The CTA focuses on the parts that matter

# Using the CTA

- Why should we believe it's right?
  - In his thesis (1993) Calvin Lin did a careful study of using the CTA as a programming model against the models used by others (whatever they were)
    - CTA consistently pointed programmers to better solutions
    - The CTA's effectiveness was independent of architecture
    - The apparent value of the model is emphasizing locality always a benefit in computing
- The greatest value of the CTA would be if it is the basis for parallel programming languages

### Threads

- A thread consists of program code, a program counter, call stack, and a small amount of thread-specific data
  - Threads share access to memory (and the file system) with other threads
  - Threads communicate through the shared memory
  - Though it may seem odd, apply the CTA model to thread programming emphasize locality, expect sharing to be costly (slow)

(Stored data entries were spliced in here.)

(* ===== verification/FpduNum.v ===== *)
(** * Numbers of the FPDU wire format

    [encode_num] and [decode_num] of [Fpdu] are inverse of each other on the
    64-bit integers and on the minimal encodings. *)

From S2P Require Import Prelude Diag Pi Kinds Fpdu.
Open Scope Z_scope.
Import Fpdu.

(** ** Numbers *)

Lemma lor_shift_byte acc b :
  byte_ok b → Z.lor (u64 (Z.shiftl acc 8)) b = (acc * 256) mod 18446744073709551616 + b.
Proof.
  unfold byte_ok, u64. intros Hb. rewrite Z.shiftl_mul_pow2 by lia.
  change (2 ^ 8) with 256.
  rewrite <-Z.add_lor_land.
  assert (Z.land ((acc * 256) mod 18446744073709551616) b = 0) as ->; [|lia].
  apply Z.bits_inj'. intros i Hi. rewrite Z.land_spec, Z.bits_0.
  destruct (Z.ltb_spec i 8).
  - change 18446744073709551616 with (2 ^ 64). rewrite Z.mod_pow2_bits_low by lia.
    change 256 with (2 ^ 8). rewrite Z.mul_pow2_bits_low by lia. done.
  - rewrite (Z.bits_above_log2 b i), andb_false_r; [done|lia|].
    destruct (decide (b = 0)) as [->|]; [by rewrite Z.log2_nonpos; lia|].
    apply Z.log2_lt_pow2; [lia|].
    apply (Z.lt_le_trans _ (2 ^ 8)); [simpl; lia|]. apply Z.pow_le_mono_r; lia.
Qed.

Definition be_value (acc : Z) (l : bytes) : Z := foldl (λ acc b, acc * 256 + b) acc l.

Lemma be_value_cons acc b l : be_value acc (b :: l) = be_value (acc * 256 + b) l.
Proof. done. Qed.
Lemma be_value_one acc b : be_value acc [b] = acc * 256 + b.
Proof. done. Qed.

Lemma be_value_app acc l k : be_value acc (l ++ k) = be_value (be_value acc l) k.
Proof. apply foldl_app. Qed.

Lemma be_value_acc acc l :
  be_value acc l = acc * 256 ^ Z.of_nat (length l) + be_value 0 l.
Proof.
  revert acc. induction l as [|b l IH]; intros acc.
  { unfold be_value. simpl. rewrite Z.pow_0_r. lia. }
  rewrite !be_value_cons, (IH (acc * 256 + b)), (IH (0 * 256 + b)). cbn [length].
  rewrite Nat2Z.inj_succ, Z.pow_succ_r by lia. lia.
Qed.

Lemma be_value_range l : bytes_ok l → 0 ≤ be_value 0 l < 256 ^ Z.of_nat (length l).
Proof.
  induction l as [|b l IH] using rev_ind; intros Hl; [done|].
  apply bytes_ok_app in Hl as [Hl [Hb _]%bytes_ok_cons]. specialize (IH Hl).
  rewrite be_value_app, length_app, be_value_one. unfold byte_ok in Hb.
  rewrite Nat2Z.inj_add, Z.pow_add_r by lia. change (256 ^ Z.of_nat (length [b])) with 256. lia.
Qed.

Lemma be_value_be_bytes n v : be_value 0 (be_bytes n v) = v mod 256 ^ Z.of_nat n.
Proof.
  revert v. induction n as [|n IH]; intros v.
  { change (256 ^ Z.of_nat 0) with 1. by rewrite Z.mod_1_r. }
  rewrite be_bytes_S, be_value_app, IH, be_value_one.
  rewrite Nat2Z.inj_succ, Z.pow_succ_r by lia.
  rewrite (Z.rem_mul_r v 256) by (try apply Z.pow_nonzero; lia). lia.
Qed.

Lemma be_bytes_be_value l : bytes_ok l → be_bytes (length l) (be_value 0 l) = l.
Proof.
  induction l as [|b l IH] using rev_ind; intros Hl; [done|].
  apply bytes_ok_app in Hl as [Hl [Hb _]%bytes_ok_cons]. unfold byte_ok in Hb.
  rewrite be_value_app, be_value_one, length_app, Nat.add_comm. cbn [length Nat.add].
  rewrite be_bytes_S. f_equal.
  - rewrite Z.div_add_l, (Z.div_small b) by lia. rewrite Z.add_0_r. by apply IH.
  - f_equal. rewrite Z.add_comm, Z.mod_add, Z.mod_small by lia. done.
Qed.

(** [decode_num] keeps the low 64 bits of the big-endian value. *)
Lemma decode_num_be_value l :
  bytes_ok l → decode_num l = be_value 0 l mod 18446744073709551616.
Proof.
  unfold decode_num. induction l as [|b l IH] using rev_ind; intros Hl; [done|].
  apply bytes_ok_app in Hl as [Hl [Hb _]%bytes_ok_cons].
  rewrite foldl_app, be_value_app, be_value_one. simpl. rewrite IH, lor_shift_byte by done.
  unfold byte_ok in Hb. lia_dm.
Qed.

Lemma decode_num_small l :
  bytes_ok l → (length l ≤ 8)%nat → decode_num l = be_value 0 l.
Proof.
  intros Hl Hlen. rewrite decode_num_be_value by done.
  pose proof (be_value_range l Hl) as Hr. apply Z.mod_small.
  assert (256 ^ Z.of_nat (length l) ≤ 256 ^ 8) by (apply Z.pow_le_mono_r; lia).
  change (256 ^ 8) with 18446744073709551616 in *. lia.
Qed.

Lemma position_nonzero_spec l :
  match position_nonzero l with
  | Some i => ∃ b r, drop i l = b :: r ∧ b ≠ 0 ∧ take i l = replicate i 0
  | None => l = replicate (length l) 0
  end.
Proof.
  induction l as [|b l IH]; simpl; [done|].
  destruct (Z.eqb_spec b 0) as [->|Hb]; simpl; [|by exists b, l].
  destruct (position_nonzero l) as [i|]; simpl.
  - destruct IH as (c&r&?&?&E). exists c, r. split_and!; [done..|]. by rewrite E.
  - by f_equal.
Qed.

Lemma be_value_zeros n l : be_value 0 (replicate n 0 ++ l) = be_value 0 l.
Proof.
  rewrite be_value_app. f_equal. by induction n.
Qed.

Lemma position_nonzero_be8 v :
  ∃ i, default 7%nat (position_nonzero (be_bytes 8 v)) = i ∧ (i < 8)%nat
       ∧ take i (be_bytes 8 v) = replicate i 0.
Proof.
  pose proof (position_nonzero_spec (be_bytes 8 v)) as H.
  pose proof (length_be_bytes 8 v) as Hl.
  destruct (position_nonzero (be_bytes 8 v)) as [i|]; simpl; eexists; split; [done| |done|].
  - destruct H as (b&r&Hd&_&E). split; [|done].
    apply (f_equal length) in Hd. rewrite length_drop, Hl in Hd. simpl in Hd. lia.
  - split; [lia|]. rewrite Hl in H. by rewrite H.
Qed.

Lemma encode_num_length v : (1 ≤ length (encode_num v) ≤ 8)%nat.
Proof.
  unfold encode_num. destruct (position_nonzero_be8 v) as (i&->&Hi&_).
  rewrite length_drop, length_be_bytes. lia.
Qed.

Lemma encode_num_nonempty v : encode_num v ≠ [].
Proof. pose proof (encode_num_length v). by destruct (encode_num v); simpl in *; [lia|]. Qed.

Lemma encode_num_bytes_ok v : bytes_ok (encode_num v).
Proof. unfold encode_num. auto with bytes. Qed.
#[export] Hint Resolve encode_num_nonempty encode_num_bytes_ok : bytes.

Lemma encode_num_value v : be_value 0 (encode_num v) = v mod 18446744073709551616.
Proof.
  transitivity (be_value 0 (be_bytes 8 v)); [|by rewrite be_value_be_bytes].
  unfold encode_num. destruct (position_nonzero_be8 v) as (i&->&Hi&E).
  transitivity (be_value 0 (take i (be_bytes 8 v) ++ drop i (be_bytes 8 v))).
  - by rewrite E, be_value_zeros.
  - by rewrite take_drop.
Qed.

Lemma decode_encode_num v : u64_ok v → decode_num (encode_num v) = v.
Proof.
  unfold u64_ok. intros Hv. pose proof (encode_num_length v).
  rewrite decode_num_small by (auto with bytes; lia).
  rewrite encode_num_value. by apply Z.mod_small.
Qed.

(** The encoding of a number that fits [n] bytes has at most [n] bytes. *)
Lemma encode_num_length_le v n :
  0 ≤ v < 256 ^ Z.of_nat n → (1 ≤ n ≤ 8)%nat → (length (encode_num v) ≤ n)%nat.
Proof.
  intros Hv Hn. destruct (decide (length (encode_num v) ≤ n)%nat) as [|Hgt]; [done|exfalso].
  pose proof (encode_num_value v) as E.
  assert (256 ^ Z.of_nat n ≤ 256 ^ 8) by (apply Z.pow_le_mono_r; lia).
  change (256 ^ 8) with 18446744073709551616 in *. rewrite Z.mod_small in E by lia.
  unfold encode_num in *. pose proof (position_nonzero_spec (be_bytes 8 v)) as Hp.
  pose proof (be_bytes_ok 8 v) as Hok.
  destruct (position_nonzero (be_bytes 8 v)) as [i|]; simpl in *; [|lia].
  destruct Hp as (b&r&Hd&Hb&_). rewrite Hd in *. simpl in Hgt.
  assert (bytes_ok (b :: r)) as [Hb' Hr]%bytes_ok_cons by (rewrite <-Hd; auto with bytes).
  rewrite be_value_cons, be_value_acc in E.
  assert (256 ^ Z.of_nat n ≤ 256 ^ Z.of_nat (length r)) by (apply Z.pow_le_mono_r; lia).
  pose proof (be_value_range r Hr). unfold byte_ok in Hb'. nia.
Qed.

(** No leading zero byte, except for the value 0 itself. *)
Lemma encode_num_head v :
  u64_ok v → hd 0 (encode_num v) ≠ 0 ∨ encode_num v = [0] ∧ v = 0.
Proof.
  unfold u64_ok, encode_num. intros Hv.
  pose proof (position_nonzero_spec (be_bytes 8 v)) as H.
  pose proof (be_value_be_bytes 8 v) as E.
  destruct (position_nonzero (be_bytes 8 v)) as [i|].
  - destruct H as (b&r&Hd&?&_). left. cbn [from_option id]. by rewrite Hd.
  - rewrite length_be_bytes in H. rewrite H in *. right. split; [done|].
    rewrite Z.mod_small in E by (change (256 ^ Z.of_nat 8) with 18446744073709551616; lia).
    by rewrite <-E.
Qed.

Lemma position_nonzero_zeros n l :
  hd 0 l ≠ 0 → position_nonzero (replicate n 0 ++ l) = Some n.
Proof.
  intros Hl. induction n as [|n IH]; simpl; [|by rewrite IH].
  destruct l as [|b l]; simpl in *; [done|]. by destruct (Z.eqb_spec b 0).
Qed.

Lemma encode_decode_num l :
  bytes_ok l → (1 ≤ length l ≤ 8)%nat → (hd 0 l ≠ 0 ∨ l = [0]) →
  encode_num (decode_num l) = l.
Proof.
  intros Hl Hlen [Hhd| ->]; [|done].
  rewrite decode_num_small by (done || lia). unfold encode_num.
  assert (be_bytes 8 (be_value 0 l) = replicate (8 - length l) 0 ++ l) as ->.
  { rewrite <-(be_value_zeros (8 - length l)).
    set (k := replicate (8 - length l) 0 ++ l).
    replace 8%nat with (length k) by (unfold k; rewrite length_app, length_replicate; lia).
    apply be_bytes_be_value. apply bytes_ok_app; split; [|done].
    apply Forall_replicate. unfold byte_ok. lia. }
  rewrite position_nonzero_zeros by done. simpl.
  by rewrite drop_app_length' by (by rewrite length_replicate).
Qed.

(** numbers. A 64-bit value survives the minimal big-endian encoding, which
    has between 1 and 8 bytes and no leading zero byte unless the value is 0;
    a value below [256^n] takes at most [n] bytes; and a decoded minimal
    encoding encodes back to the same bytes. *)
Theorem num_roundtrip v n l :
  u64_ok v → (1 ≤ n ≤ 8)%nat → v < 256 ^ Z.of_nat n →
  bytes_ok l → (1 ≤ length l ≤ 8)%nat → (hd 0 l ≠ 0 ∨ l = [0]) →
  decode_num (encode_num v) = v
  ∧ (1 ≤ length (encode_num v) ≤ n)%nat
  ∧ (hd 0 (encode_num v) ≠ 0 ∨ encode_num v = [0] ∧ v = 0)
  ∧ encode_num (decode_num l) = l.
Proof.
  intros Hv Hn Hvn Hl Hlen Hhd. split_and!.
  - by apply decode_encode_num.
  - apply encode_num_length.
  - apply encode_num_length_le; unfold u64_ok in Hv; lia.
  - by apply encode_num_head.
  - by apply encode_decode_num.
Qed.

Example num_roundtrip_witness :
  decode_num (encode_num 0x1234) = 0x1234
  ∧ encode_num (decode_num [0x12; 0x34]) = [0x12; 0x34].
Proof.
  destruct (num_roundtrip 0x1234 2 [0x12; 0x34]) as (H1&_&_&H2);
    [unfold u64_ok; lia|lia|simpl; lia|by_compute|simpl; lia|left; simpl; lia|].
  split; [exact H1|exact H2].
Defined.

Threads are familiar, but don't use standard model

#### Processes

- A process is a thread in its own private address space
  - Processes do not communicate through shared memory, but need another mechanism like message passing
  - **Key issue:** How is the problem divided among the processes, which includes data and work
  - Processes (logically subsume) threads

### **Compare Threads & Processes**

- Both have code, PC, call stack, local data
  - Threads -- One address space
  - Processes -- Separate address spaces
- Weight and Agility
  - **Threads:** lighter weight, faster to setup, tear down, more dynamic
  - **Processes:** heavier weight, setup and tear down more time consuming, communication is slower

Mostly 'thread' & 'process' are used interchangeably in the book

### Terminology

- Terms used to refer to a unit of parallel computation include: thread, process, processor, ...
  - Technically, thread and process are software (SW), processor (including simultaneous multithreading) is hardware (HW)
  - Usually, it doesn't matter
  - We will (try to) use "thread/process" for <u>logical</u> parallelism, and "processor" when we mean <u>physical</u> parallelism

### Parallelism vs Performance

- Naïvely, many people think that applying *P* processors to a *T* time computation will result in *T*/*P* time performance
- Generally wrong
  - For a few problems (Monte Carlo) it is possible to apply more processors directly to the solution
  - For most problems, using *P* processors requires a *paradigm shift* in approach/thinking
- Assume "P processors => T/P time" to be the best case possible to achieve

### **Better Intuition**

- (Because of the presumed paradigm shift) the sequential and parallel solutions differ so we do not expect a simple performance relationship between the two
  - More or fewer instructions must be executed
- Examples of other differences
  - The hardware is different
  - Parallel solution has difficult-to-quantify costs such as communication time, wait time, etc. that the serial solution does not have

### More Instructions Needed

- To implement parallel computations requires overhead that sequential computations do not need
  - All costs associated with communication are overhead: locks, cache flushes, coherency, message passing protocols, etc.
  - All costs associated with thread/process setup
  - Lost optimizations -- many compiler optimizations not available in parallel setting
    - Instruction reordering

### Performance Loss: Overhead

• Threads and processes incur overhead



• Obviously, the cost of creating a thread or process must be recovered through parallel performance:

$$(t_1 + o_{su} + o_{td} + \text{cost}(t_2))/2 < \begin{cases} t_p = p \text{ proc execution time} \\ o_{su} = \text{setup}, o_{td} = \text{tear down} \\ \text{cost}(t_2) = \text{all other } || \text{ costs} \end{cases}$$

## More Instructions Needed (Continued)

 Redundant execution can avoid communication -- a parallel optimization

New random number needed for loop iteration: (a) Generate one copy, have all threads ref it ... requires communication (b) Communicate seed once, then each thread generates its own random number ... removes communication and gets parallelism, but by increasing instruction load

A common (and recommended) programming trick

**Fewer Instructions** 

• Searches illustrate the possibility of parallelism requiring fewer instructions



• Independently searching subtrees means an item is likely to be found faster than sequential

One versus Many

- Sequential hardware ≠ parallel hardware
  - There is more parallel hardware, e.g., memory
  - There is more cache on parallel machines
  - Sequential computer ≠ 1 processor of || computer, because of coherence HW, power, etc.
    - Important in multicore context
  - Parallel channels to memory and disk (possibly)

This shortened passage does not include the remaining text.